Glad to hear he's back in the fold Vic. Poor kid - dumped by his gf. That's difficult for any teenager let alone an aspie.

Don't have any advise as mine is totally house-bound so protected from normal teenage angst to some extent - yours is more sociable and therefore will experience this kind of thing.

Big self-esteem boost required meethinks.

pickyvic · 13/07/2009 22:39

hey ladies,

yes it was his best friend - and he is really missing her. he just feels so used and sad and it is quite heartbreaking, he said it took a long time to trust her, and the worst thing is she wasnt very straight with him - she lied and said her mum wouldnt let him see her, which he thought was really odd as her mum loved him, always had him over - she was the one who talked him into coming home the last time he did a runner.
so he spoke to her mum and she didnt know anything about it....he put two and two together and i think he has come up with four - he might be aspie but he isnt a stupid. so - he is very sad about it. ive asked him what he would like to do, as in go and see her and get some closure or chalk it up to experience. he chose the latter but he is very hurt.
we need a plan, so when he gets to a point where he cant cope with me on top of everything else he can let me know - a code word or something and then some way of letting off steam - without moving out.
he can talk to me but not at the time - he just sees the red mist descend (and im guilty of that aswell although i have to say this time i stayed perfectly calm throughout, this is a learning curve for me aswell)

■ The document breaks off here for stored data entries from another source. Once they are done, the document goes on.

(** A request that is sent and counted. *)
Lemma tally_ask peer frame (f : OutboundRequestId → State → State) :
  (∀ r s, announce_topic (f r s) = announce_topic s ∧ topic_max_message_bytes (f r s) = topic_max_message_bytes s) →
  respects (same tally)
    (request <- swarm (SendRequest peer frame);
     modify (f request);;
     modify_shared (fun sh => sh <| rpc_out ::= incr64 |>);;
     ret true).
Proof.
  intros Hf w. rewrite run_bind. pose proof (trace_swarm (SendRequest peer frame) w) as Et.
  pose proof (swarm_state (SendRequest peer frame) w) as Es. pose proof (swarm_shared (SendRequest peer frame) w) as Esh.
  pose proof (swarm_emitted (SendRequest peer frame) w) as Ee.
  destruct (swarm (SendRequest peer frame) w) as [r w']. cbn [fst snd note] in *.
  unfold same, tally, tallies, trace in *. cbn [bind modify modify_shared ret snd w_state w_shared w_emitted w_swarm upd rpc_out].
  destruct (Hf r (w_state w')) as [E1 E2]. rewrite <- Es, <- Esh, <- Ee, E1, E2, Et.
  unfold requested, published. rewrite !omap_app, blen_app, !app_nil_r.
  by rewrite (off_incr (rpc_out (w_shared w')) (blen (omap _ _))).
Qed.

(** An announcement that is published. *)
Lemma tally_announced topic frame {A} (k : result () PublishError → M A) w :
  announce_topic (w_state w) = Some topic → (∀ x, respects (same tally) (k x)) →
  same tally w (bind (swarm (Publish topic frame)) k w).2.
Proof.
  intros Ht Hk. rewrite run_bind. etrans; [|apply Hk]. unfold same, tally, tallies.
  rewrite trace_swarm, swarm_state, swarm_shared, swarm_emitted, Ht. cbn [note].
  unfold requested, published. rewrite !omap_app.
  destruct (is_err _); cbn [omap list_omap]; rewrite ?bool_decide_true, !app_nil_r by done; reflexivity.
Qed.

(** ** The handlers that count nothing, or what they do *)

Ltac tally_step :=
  lazymatch goal with
  | |- respects _ (bind (swarm (SendRequest _ _)) _) => apply tally_ask; intros ? ?; split; reflexivity
  | |- respects _ (swarm _) =>
      apply tally_swarm; first [intros; reflexivity | intros []; reflexivity | intros ? []; reflexivity]
  | |- respects _ (emit _) => apply tally_emit; intros E; discriminate E
  | |- respects _ (check_limits _ _ _) => apply same_check_limits; reflexivity
  | |- respects _ (may_report _) => apply same_may_report; reflexivity
  | |- respects _ (allow_announcement _ _) => apply same_allow; reflexivity
  | |- _ => first [respects_step | solve [ eauto 1 with tally nocore ] | intros ?; reflexivity]
  end.
Ltac tally := repeat tally_step.

Lemma tally_remember_failure p : respects (same tally) (remember_failure p).
Proof. unfold remember_failure. tally. Qed.
#[local] Hint Resolve tally_remember_failure : tally.

Lemma tally_provide : respects (same tally) provide.
Proof. unfold provide. tally. Qed.
#[local] Hint Resolve tally_provide : tally.

Lemma tally_announce : respects (same tally) announce.
Proof.
  intros w. unfold announce. rewrite run_bind, run_gets. cbn [fst snd].
  destruct (announce_topic (w_state w)) as [topic|] eqn:Et; [|done].
  destruct (announce_payload (w_state w)) as [payload|]; [|done]. case_bool_decide; [done|].
  apply tally_announced; [done|]. intros x. tally.
Qed.
#[local] Hint Resolve tally_announce : tally.

Lemma tally_try_candidates id call l : respects (same tally) (try_candidates id call l).
Proof. induction l as [|p l IH]; cbn [try_candidates]; tally; apply IH. Qed.
#[local] Hint Resolve tally_try_candidates : tally.

Lemma tally_advance id : respects (same tally) (advance id).
Proof. unfold advance, remove_call. tally. Qed.
#[local] Hint Resolve tally_advance : tally.

Lemma tally_start_call id g n p b t : respects (same tally) (start_call id g n p b t).
Proof. unfold start_call, first_candidates. tally. Qed.
#[local] Hint Resolve tally_start_call : tally.

Lemma tally_expire t : respects (same tally) (expire t).
Proof. unfold expire, remove_call. tally. Qed.
#[local] Hint Resolve tally_expire : tally.

Lemma tally_enqueue_all local call l : respects (same tally) (enqueue_all local call l).
Proof. revert call. induction l as [|p l IH]; intros call; cbn [enqueue_all]; unfold enqueue; tally; apply IH. Qed.
#[local] Hint Resolve tally_enqueue_all : tally.

Lemma tally_reserve_on t l : respects (same tally) (reserve_on t l).
Proof. induction l as [|p l IH]; cbn [reserve_on]; tally; apply IH. Qed.
#[local] Hint Resolve tally_reserve_on : tally.

Lemma tally_reserve : respects (same tally) reserve.
Proof. unfold reserve. tally. Qed.
#[local] Hint Resolve tally_reserve : tally.

Lemma tally_topic_lookup k : respects (same tally) (topic_lookup k).
Proof. unfold topic_lookup. tally. Qed.
#[local] Hint Resolve tally_topic_lookup : tally.

Lemma tally_dial_members n l : respects (same tally) (dial_members n l).
Proof. revert n. induction l as [|p l IH]; intros n; cbn [dial_members]; tally; apply IH. Qed.
#[local] Hint Resolve tally_dial_members : tally.

Lemma tally_kad_event e : respects (same tally) (kad_event e).
Proof.
  destruct e; cbn [kad_event]; unfold routing_updated, get_providers_progressed, topic_providers, call_providers,
    queue_found, dial_topic_members, found_providers, get_closest_peers_progressed, call_resolved, update_call,
    iterate_found, bootstrap_progressed; tally.
Qed.
#[local] Hint Resolve tally_kad_event : tally.
(* ===== verification/InteropSpec.v ===== *)
(** * InteropSpec: what the line-driven peer does with the library

    A command printed by its own grammar reaches the node as exactly that
    command; whatever else a line holds, the thread that reads it keeps the
    header's contract -- it passes readable memory and the live handle, and its
    buffers are gone again; and the loop over a polled buffer says one line per
    event, answers every request, and stays inside the buffer. *)

From Stdlib Require Import Strings.String.
From S2P Require Import Prelude Abi Keys Toy Multiaddr AddressBook Libp2p Events NodeState Node ToyNode Ffi FfiSpec Startup Client ClientSpec InteropPeer.
From S2P Require PollSpec.
From S2P Require Wire Delegation Limits EventQueue.

(** ** The grammar of the commands *)

Section commands.
Context {I : Identity} {MA : Multiaddrs I} {H : Handles} {L : Libp2p I MA H} {A : Allocator} {AL : AllocatorLaws A}.

(** What a line can ask for. *)
Inductive Ask :=
| AskAnnounce (payload : bytes)
| AskSubscribe (topic : lp2p_key)
| AskUnsubscribe (topic : lp2p_key)
| AskPublish (topic : lp2p_key) (payload : bytes)
| AskPeers (topic : lp2p_key)
| AskCall (group : lp2p_key) (target : option lp2p_key) (payload : bytes)
| AskAdd (target : lp2p_key) (address : bytes)
| AskBootstrap.

Definition words (command : String.string) (args : bytes) : bytes := text command ++ x20 :: args.

(** The line, as the header of [interop_peer.rs] writes it down. *)
Definition line_of (a : Ask) : bytes :=
  match a with
  | AskAnnounce payload => words "announce" payload
  | AskSubscribe topic => words "subscribe" (hex (arr topic))
  | AskUnsubscribe topic => words "unsubscribe" (hex (arr topic))
  | AskPublish topic payload => words "publish" (hex (arr topic) ++ x20 :: payload)
  | AskPeers topic => words "peers" (hex (arr topic))
  | AskCall group target payload =>
      words "call" (hex (arr group) ++ x20 :: (match target with Some k => hex (arr k) | None => text "-" end) ++ x20 :: payload)
  | AskAdd target address => words "add" (hex (arr target) ++ x20 :: address)
  | AskBootstrap => text "bootstrap"
  end.

(** The command it is for the node, under the next id when it takes one. An
    address is what libp2p makes of the text. *)
Definition ask_command (n : Ffi.Node) (channel : nat) (a : Ask) : option Command :=
  let id := next_id (node_shared n) in
  match a with
  | AskAnnounce payload => Some (AnnounceSetPayload payload)
  | AskSubscribe topic => Some (TopicSubscribe topic)
  | AskUnsubscribe topic => Some (TopicUnsubscribe topic)
  | AskPublish topic payload => Some (TopicPublish topic payload)
  | AskPeers topic => Some (TopicPeers topic channel)
  | AskCall group target payload => Some (Rpc id group target 0 payload (node_rpc_timeout n))
  | AskAdd target address =>
      if bool_decide (x00 ∈ address) || negb (Wire.utf8_valid address) then None
      else AddAddress target <$> parse_multiaddr address
  | AskBootstrap => Some (Bootstrap id)
  end.

(** The line that is said when the node takes it; [count] is what the node
    answers to a question for the members of a topic. *)
Definition taken_line (n : Ffi.Node) (count : option Z) (a : Ask) : bytes :=
  let id := next_id (node_shared n) in
  match a with
  | AskCall _ _ _ => text "CALLED " ++ dec id
  | AskBootstrap => text "BOOTSTRAP " ++ dec id
  | AskPeers _ =>
      match count with
      | Some c => text "PEERS " ++ dec (Z.min c (2 ^ 31 - 1))
      | None => text "ERROR " ++ dec LP2P_ERR_SHUT_DOWN
      end
  | _ => text "OK"
  end.

Lemma split_words command args : x20 ∉ text command → split_space (words command args) = (text command, Some args).
Proof. apply split_space_word. Qed.

Lemma with_key_hex (k : lp2p_key) f : with_key (hex (arr k)) f = f k.
Proof. unfold with_key. by rewrite unhex_hex. Qed.

Lemma dash_is_no_key : unhex (text "-") = Some None.
Proof. done. Qed.

Lemma le_value_id id : 0 ≤ id < 2 ^ 64 → le_value (le_bytes 8 id) = id.
Proof. intros Hi. rewrite le_value_bytes. apply wrap_small. exact Hi. Qed.


(** ** Every command reaches the node

    For a live handle whose thread takes commands. *)

Context (node : Z) (n : Ffi.Node) (channel : nat) (count : option Z).
Context (m : gmap Z byte) (hs : gmap Z Ffi.Node).
Context (Hn : hs !! node = Some n) (H0 : node ≠ 0).
Context (Hpoisoned : poisoned (node_shared n) = false) (Hreceiving : node_receiving n = true).

Ltac dispatch :=
  unfold command_line, line_of; rewrite ?split_words by (apply (bool_decide_unpack _); vm_compute; exact Logic.I);
  cbv beta iota zeta; cbn [from_option Datatypes.id];
  repeat match goal with |- context [named ?a ?b] =>
    let v := eval vm_compute in (named a b) in change (named a b) with v end;
  cbn [orb].

Context (Hcount : ∀ c, count = Some c → 0 ≤ c) (Hid : 0 ≤ next_id (node_shared n) < 2 ^ 64).

(** What is readable: the buffer that was just placed, or one below it. *)
Ltac readable := cbn [memory]; repeat (apply load_put || (apply load_placed; [|assumption])).

(** The next computation of a call. *)
Ltac run_next :=
  match goal with
  | |- fbind (handle _) _ _ = _ => eapply fbind_eq; [apply handle_run; [exact Hn|exact H0]|]
  | |- fbind (key _) _ _ = _ => eapply fbind_eq; [apply key_run; [assumption|readable]|]
  | |- fbind (byte_slice _ _) _ _ = _ => eapply fbind_eq; [apply byte_slice_run; [assumption|readable]|]
  | |- fbind (require _ _) _ _ = _ => eapply fbind_eq; [apply require_run|]
  | |- fbind (next_id_of _ _) _ _ = _ => eapply fbind_eq; [apply next_id_run; exact Hn|]
  | |- fbind (pure _) _ _ = _ => eapply fbind_eq; [reflexivity|]
  | |- send _ _ _ _ = _ => by apply send_run
  end; cbv beta.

DD has been fine - though now 12 she is starting to get a bit hormonal i think so having (little) hissy fits all of her own!

i guess i could move out and save them all the bother of flouncing! thats quite tempting actually.
at the moment if its not one its the other. oh joy.

OP posts:
maryz · 14/07/2009 15:55

This reply has been deleted

Message withdrawn at poster's request.

pickyvic · 14/07/2009 22:00

hi mary - i also find being able to talk to others in the same boat very therapeutic!

so sorry about your sons loss, thats a hard one to bear.

things are quiet for now. i keep threatening to start a commune....im sure we could all put our experience to good use and never have to deal with the outside world again. i think my DH would agree with yours on the whole divorce issue.

thanks guys. venting on here really does keep me (semi) sane. x

OP posts:
VicarInaTinselTuTu · 05/12/2009 01:01

well its me with a name change....but have just read this and am so happy to say this was the last episode of its kind (so far.)

he turned 18 this month, and maybe - just maybe weve turned a corner. he hasnt flounced since this and he seems so much happier. maybe he will grow up after all...i shant hold my breath though!